Baloji nous parle sa vision de la mode masculine en marge du défilé Louis Vuitton
Alors qu'il assistait au défilé Louis Vuitton hommes printemp-été 2025 par Pharrell, Baloji s'est entretenu avec L'OFFICIEL Belgique. L'occasion pour l'artiste de partager sa vision de la mode masculine.
Comment définis-tu le style masculin ?
C'est une question sérieuse. Je trouve que le style masculin est très genré et conformiste. Ce qui est intéressant, c'est quand la mode masculine sort des sentiers battus. C'est compliqué, ça prend du temps, et même en 2024, certaines choses restent difficiles à faire accepter. Qu'un homme porte une robe, c'est compliqué. Qu'un homme porte un un chapeau de forme féminine, c'est compliqué.
Où te situes-tu sur ces sujets-là ?
Pour ma part, je fais partie de la tribu des "iels", je fais ce que j'aime. C'est le meilleur moyen de réinventer une mode masculine intéressante. C'est pour cela que c'est fabuleux d'avoir quelqu'un comme Pharrell chez une grande maison, car il apporte des codes du streetwear, de l'élégance japonaise, et même des références aux Black Cowboys dans sa collection précédente. L'histoire a souvent oublié les Black Cowboys et il est important de les mettre en lumière, tout comme les tribus amérindiennes et leur héritage. En fait, le vêtement le plus porté par exemple était une robe ou une tunique. Bousculer ces codes est une bonne chose. Et les accessoires prennent aujourd'hui une place importante chez LV. L'accessoire est devenu un élément essentiel.
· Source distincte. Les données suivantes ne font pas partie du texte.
(** Snapshots are values, so [clone] is the identity; these replace one map. *)
Section updates.
Context `{Jose}.
Definition set_Accounts (st : acme_state) (m : gmap bytes account) : acme_state :=
  mkAcmeState (LeaseLimits st) (Version st) (st_Domain st) (RootFingerprint st) m (Orders st)
    (Authorizations st) (Certificates st) (CRL st) (CRLNumber st) (CRLNextUpdate st).
Definition set_Orders (st : acme_state) (m : gmap bytes order) : acme_state :=
  mkAcmeState (LeaseLimits st) (Version st) (st_Domain st) (RootFingerprint st) (Accounts st) m
    (Authorizations st) (Certificates st) (CRL st) (CRLNumber st) (CRLNextUpdate st).
Definition set_Authorizations (st : acme_state) (m : gmap bytes authorization) : acme_state :=
  mkAcmeState (LeaseLimits st) (Version st) (st_Domain st) (RootFingerprint st) (Accounts st)
    (Orders st) m (Certificates st) (CRL st) (CRLNumber st) (CRLNextUpdate st).
Definition set_Certificates (st : acme_state) (m : gmap bytes certificate) : acme_state :=
  mkAcmeState (LeaseLimits st) (Version st) (st_Domain st) (RootFingerprint st) (Accounts st)
    (Orders st) (Authorizations st) m (CRL st) (CRLNumber st) (CRLNextUpdate st).
Definition set_LeaseLimits (st : acme_state) (m : gmap bytes leaseLimit) : acme_state :=
  mkAcmeState m (Version st) (st_Domain st) (RootFingerprint st) (Accounts st) (Orders st)
    (Authorizations st) (Certificates st) (CRL st) (CRLNumber st) (CRLNextUpdate st).
Definition set_CRL (st : acme_state) (der : bytes) (number : Z) (next : time) : acme_state :=
  mkAcmeState (LeaseLimits st) (Version st) (st_Domain st) (RootFingerprint st) (Accounts st)
    (Orders st) (Authorizations st) (Certificates st) der number next.
End updates.

(** Assignments to the fields of a copied record. *)
Definition ord_with (o : order) (status : string) (error : option problem) : order :=
  mkOrder (ord_ID o) (ord_AccountID o) status (ord_Expires o) (Identifiers o) (AuthIDs o)
    (CertificateID o) (CSR o) error.
Definition auth_with (a : authorization) (status challenge : string) (error : option problem)
    : authorization :=
  mkAuthorization (auth_ID a) (auth_AccountID a) (auth_OrderID a) (auth_Name a) status
    (auth_Expires a) (Token a) challenge (Validated a) (auth_Target a) error.

(** Equality of statuses, as a test. *)
Definition eqs (a b : string) : bool := bool_decide (a = b).

(** ** The server *)

(** The configuration New keeps; [ac_Root] is the fingerprint of the CA. *)
Record AcmeConfig := mkAcmeConfig { BaseURL : bytes; ac_Domain : bytes; ac_Root : bytes }.

(** The state file: [FState] holds whether the four collections are present
    (not null), the decoded snapshot and the modification time. *)
Inductive acme_file `{Jose} :=
| FMissing
| FUninspectable
| FIrregular
| FTooLarge
| FUnopenable
| FMalformed
| FTrailing
| FState (collections : bool) (st : acme_state) (modTime : time).

Arguments FMissing {_}.
Arguments FUninspectable {_}.
Arguments FIrregular {_}.
Arguments FTooLarge {_}.
Arguments FUnopenable {_}.
Arguments FMalformed {_}.
Arguments FTrailing {_}.
Arguments FState {_}.

Record AcmeServer `{Jose} := mkAcmeServer {
  activity : gmap bytes time;
  s_state : acme_state;
  validations : Z;
  stateFile : acme_file
}.

Arguments mkAcmeServer {_}.

(** The steps of [commit] that can fail. *)
Inductive commit_step :=
| CMarshal | CTooBig | CMkdirAll | CCreateTemp | CWrite | CSync | CClose | CRename
| COpenDir | CSyncDir.

(** The answers of the signing authority to SignCSR. *)
Inductive sign_result :=
| Signed (chain : bytes)
| InvalidCSR (detail : string)
| SignFailed.

(** x509.RevocationListEntry. *)
Record crl_entry := mkEntry { EntrySerial : Z; RevocationTime : time; ReasonCode : Z }.

(** What a critical section gets from outside: the clock, which it reads as one
    instant, the validator's lookups, random identifiers, the answers of the
    authority, and the step of [commit] that fails, if any. *)
Record env := mkEnv {
  e_now : time;
  e_lookup : bytes -> option Target;
  e_ids : nat -> option bytes;
  e_sign : bytes -> list bytes -> sign_result;
  e_crl : list crl_entry -> Z -> option bytes;
  e_io : option commit_step
}.

(** ** limits.go *)

Definition recentTimes (times : list time) (cutoff : time) : list time :=
  filter (fun stamp => cutoff < stamp) times.

Inductive creation_refusal :=
| NoSource
| QuotaReached (retry : duration)
| CapacityReached.

Definition limit_live (now : time) (limit : leaseLimit) : bool :=
  negb (len (recentTimes (ll_Accounts limit) (now - accountRateWindow)) =? 0)
  || negb (len (recentTimes (ll_Orders limit) (now - orderRateWindow)) =? 0).

Definition map_size {A} (m : gmap bytes A) : Z := Z.of_nat (size m).

(** [allowCreation]: [None] permits the creation. *)
Definition allowCreation `{Jose} (now : time) (st : acme_state) (source : bytes)
    (accountCreation : bool) : option creation_refusal :=
  if beq source [] then Some NoSource
  else
    let limit := default zeroLimit (LeaseLimits st !! source) in
    let '(times, maximum, window) :=
      if accountCreation then (ll_Accounts limit, maxLeaseAccounts, accountRateWindow)
      else (ll_Orders limit, maxLeaseOrders, orderRateWindow) in
    let recent := recentTimes times (now - window) in
    if maximum <=? len recent then Some (QuotaReached (at_ recent 0 + window - now))
    else if bool_decide (LeaseLimits st !! source = None) && (maxRecords <=? map_size (LeaseLimits st))
            && (maxRecords <=? map_size (filter (fun kv => limit_live now kv.2 = true) (LeaseLimits st)))
    then Some CapacityReached
    else None.

Definition recordCreation `{Jose} (now : time) (st : acme_state) (source : bytes)
    (accountCreation : bool) : acme_state :=
  let limit := default zeroLimit (LeaseLimits st !! source) in
  let limit :=
    if accountCreation
    then mkLeaseLimit (recentTimes (ll_Accounts limit) (now - accountRateWindow) ++ [now])
           (ll_Orders limit)
    else mkLeaseLimit (ll_Accounts limit)
           (recentTimes (ll_Orders limit) (now - orderRateWindow) ++ [now]) in
  set_LeaseLimits st (<[source := limit]> (LeaseLimits st)).

(** [rateLimited]: the Retry-After header, in whole seconds rounded up. *)
Definition retryAfter (retry : duration) : Z :=
  Z.max 1 (Z.quot (retry + 1000000000 - 1) 1000000000).

Definition touchAccount `{Jose} (now : time) (s : AcmeServer) (id : bytes) : AcmeServer :=
  mkAcmeServer (<[id := now]> (activity s)) (s_state s) (validations s) (stateFile s).

(** ** store.go: pruning *)

Definition order_live (now : time) (o : order) : bool :=
  negb (eqs (ord_Status o) "invalid") && (now <? ord_Expires o).

(** The account loop of [prune]: [None] deletes the account. *)
Definition prune_account `{Jose} (now : time) (acts : gmap bytes time) (referenced : gset bytes)
    (id : bytes) (a : account) : option account :=
  let active := default zeroTime (acts !! id) in
  let last := if LastActive a <? active then active else LastActive a in
  if negb (IsZero last) && negb (now <? last + accountIdleLifetime)
     && negb (bool_decide (id ∈ referenced))
  then None
  else Some (mkAccount (acc_ID a) (acc_Key a) (acc_Thumbprint a) (acc_Status a) (acc_Contact a) last
               (recentTimes (RecentOrders a) (now - orderLifetime))).

Definition prune_limit (now : time) (limit : leaseLimit) : option leaseLimit :=
  let l := mkLeaseLimit (recentTimes (ll_Accounts limit) (now - accountRateWindow))
             (recentTimes (ll_Orders limit) (now - orderRateWindow)) in
  if (len (ll_Accounts l) =? 0) && (len (ll_Orders l) =? 0) then None else Some l.

Definition orders_of (m : gmap bytes order) : list order := map snd (map_to_list m).

Definition prune `{Jose} (now : time) (acts : gmap bytes time) (st : acme_state) : acme_state :=
  let live := filter (fun kv => order_live now kv.2 = true) (Orders st) in
  let dead := orders_of (filter (fun kv => order_live now kv.2 = false) (Orders st)) in
  let referenced : gset bytes := list_to_set (map ord_AccountID (orders_of live)) in
  let deadAuths : gset bytes := list_to_set (concat (map AuthIDs dead)) in
  let deadCerts : gset bytes := list_to_set (map CertificateID dead) in
  mkAcmeState (omap (prune_limit now) (LeaseLimits st)) (Version st) (st_Domain st)
    (RootFingerprint st)
    (map_imap (prune_account now acts referenced) (Accounts st))
    live
    (filter (fun kv => kv.1 ∉ deadAuths) (Authorizations st))
    (filter (fun kv => kv.1 ∉ deadCerts) (Certificates st))
    (CRL st) (CRLNumber st) (CRLNextUpdate st).

(** ** store.go: committing *)

(** Whether a failing step of [commit] comes after the rename. *)
Definition after_rename (step : commit_step) : bool :=
  match step with COpenDir | CSyncDir => true | _ => false end.

(** [commit]: the failed step, if any, and the server.  Up to the rename a
    failure leaves memory and file alone; from the rename on both hold the
    pruned snapshot, whatever is reported. *)
Definition commit `{Jose} (e : env) (s : AcmeServer) (next : acme_state)
    : option commit_step * AcmeServer :=
  let next := prune (e_now e) (activity s) next in
  let renamed := mkAcmeServer ∅ next (validations s) (FState true next (e_now e)) in
  match e_io e with
  | Some step => (Some step, if after_rename step then renamed else s)
  | None => (None, renamed)
  end.

(** ** store.go: validation and restore *)

Definition id_rune (c : Z) : bool :=
  negb (((c <? 97) || (122 <? c)) && ((c <? 65) || (90 <? c)) && ((c <? 48) || (57 <? c))
        && negb (c =? 45) && negb (c =? 95)).

Definition validID (id : bytes) : bool :=
  if negb (len id =? 32) then false else forallb id_rune (runes id).

Definition allowedName (c : AcmeConfig) (name : bytes) : bool :=
  if existsb (fun r => 127 <? r) (runes name) then false
  else ContainsByte name DOT
       && beq name (TrimSuffix (NormalizeHostname name (ac_Domain c)) [DOT])
       && negb (beq name (str "gateway." ++ ac_Domain c))
       && negb (beq name (str "ns." ++ ac_Domain c)).

Definition sameCSR (a b : bytes) : bool := beq a b.

Definition validRevocationReason (reason : Z) : bool :=
  (0 <=? reason) && (reason <=? 6) || (reason =? 9) || (reason =? 10).

Definition parseLeaf `{X509} (chain : bytes) : option Leaf :=
  match pemDecode chain with
  | Some (ty, der) => if beq ty (str "CERTIFICATE") then ParseCertificate der else None
  | None => None
  end.

Inductive state_error :=
| BadConfiguration | BadCollections | BadQuota | BadAccount | BadOrder | BadAuthorization
| BadCertificate | BadCRL.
Quels sont tes essentiels ?
Je pense qu'un homme ne devrait pas hésiter à porter un sac. Il ne devrait pas se demander comment il va être perçu avec un petit sac à main ou une petite pochette LV. C'est encore compliqué pour certains hommes de se dire qu'ils peuvent porter cela sans être jugés.
Tu as des origines congolaises, tu es né au Congo et tu as une histoire complexe qui t'a amené en Belgique. Comment vis-tu cet héritage belge et congolais et en quoi cela définit-il qui tu es ?
Je vais te répondre de manière un peu étrange. J'ai une fille qui se pose la question de son identité et qui veut se définir. Ma réponse est qu'elle est les deux, de manière équivalente. Elle n'est pas 50 % noire et 50 % blanche, mais 100 % de chaque. De la même manière, je suis entièrement de l'une et de l'autre culture. Nous demander de choisir nous restreint. Nous sommes multiples. Mais on essaie de tout cloisonner, de n'être qu'une seule chose à la fois. Lorsque nous nous affranchissons de ces cases, le monde nous appartient.
Tu es un artiste, tu fais du cinéma, tu chantes. Quels sont tes projets pour l'avenir ?
Je fais plusieurs choses, mais je suis un très mauvais ambassadeur pour mon travail. C'est une catastrophe. Je travaille beaucoup comme directeur artistique et costumier pour des films et différents projets, mais mon travail principal aujourd'hui est d'être réalisateur. J'ai deux longs métrages en préparation, ainsi que des projets d'expositions, d'installations vidéo, de créations de vêtements, de costumes et d'œuvres visuelles. Nous sommes bien occupés !
Qu'est-ce que Louis Vuitton représente pour toi ?
Je vais te donner une réponse peut-être étrange, mais j'assume totalement : c'est le damier. Comment ne pas le reconnaître ? Au-delà de cela, il faut se rappeler que lorsque quelque chose se passe dans le monde de la mode à Paris, le reste du monde est au courant. On oublie que, par exemple, les Congolais ont accès à l'information au même moment que les Parisiens. Lorsqu'une collection sort aujourd'hui à Paris, elle est vue en Inde, en Afrique du Sud, et partout ailleurs. Cela signifie que les goûts sont communs dans le monde entier. Les gens oublient souvent l'importance de la mode à un niveau global. On a l'impression que c'est un domaine réservé aux happy few parisiens, londoniens ou italiens, mais en réalité, c'est globalisé. Le goût est globalisé aussi, je crois.